Dataset entries:

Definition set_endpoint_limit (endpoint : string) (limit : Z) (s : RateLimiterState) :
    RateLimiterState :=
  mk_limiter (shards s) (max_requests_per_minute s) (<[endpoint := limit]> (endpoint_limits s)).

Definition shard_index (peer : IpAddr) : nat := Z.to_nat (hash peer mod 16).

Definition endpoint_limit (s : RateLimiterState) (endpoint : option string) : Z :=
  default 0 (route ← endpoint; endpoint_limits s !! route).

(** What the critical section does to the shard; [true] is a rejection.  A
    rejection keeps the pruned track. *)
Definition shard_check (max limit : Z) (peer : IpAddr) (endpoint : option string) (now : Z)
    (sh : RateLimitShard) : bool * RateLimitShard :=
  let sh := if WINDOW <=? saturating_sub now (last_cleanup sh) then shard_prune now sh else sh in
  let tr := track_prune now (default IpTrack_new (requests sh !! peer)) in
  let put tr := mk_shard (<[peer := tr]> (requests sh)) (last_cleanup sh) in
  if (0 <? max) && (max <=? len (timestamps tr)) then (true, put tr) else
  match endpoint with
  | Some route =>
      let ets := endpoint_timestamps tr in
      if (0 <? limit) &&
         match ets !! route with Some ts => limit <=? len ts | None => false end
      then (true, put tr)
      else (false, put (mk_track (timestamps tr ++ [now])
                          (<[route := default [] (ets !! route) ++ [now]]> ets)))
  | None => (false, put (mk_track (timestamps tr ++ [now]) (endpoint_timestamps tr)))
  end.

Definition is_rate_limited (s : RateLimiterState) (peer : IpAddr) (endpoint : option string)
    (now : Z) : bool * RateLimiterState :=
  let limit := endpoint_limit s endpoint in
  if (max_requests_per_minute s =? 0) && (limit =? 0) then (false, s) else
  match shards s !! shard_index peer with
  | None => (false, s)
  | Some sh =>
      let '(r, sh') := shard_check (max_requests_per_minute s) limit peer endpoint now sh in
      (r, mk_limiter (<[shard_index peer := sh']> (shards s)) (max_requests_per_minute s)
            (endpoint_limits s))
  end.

## GOAL OF THE EXERCISE
With the line containing "match shards s !! shard_index peer with" as the start and the last line of the entries as the end, print that whole span exactly.

## WRITTEN SOLUTION
  match shards s !! shard_index peer with
  | None => (false, s)
  | Some sh =>
      let '(r, sh') := shard_check (max_requests_per_minute s) limit peer endpoint now sh in
      (r, mk_limiter (<[shard_index peer := sh']> (shards s)) (max_requests_per_minute s)
            (endpoint_limits s))
  end.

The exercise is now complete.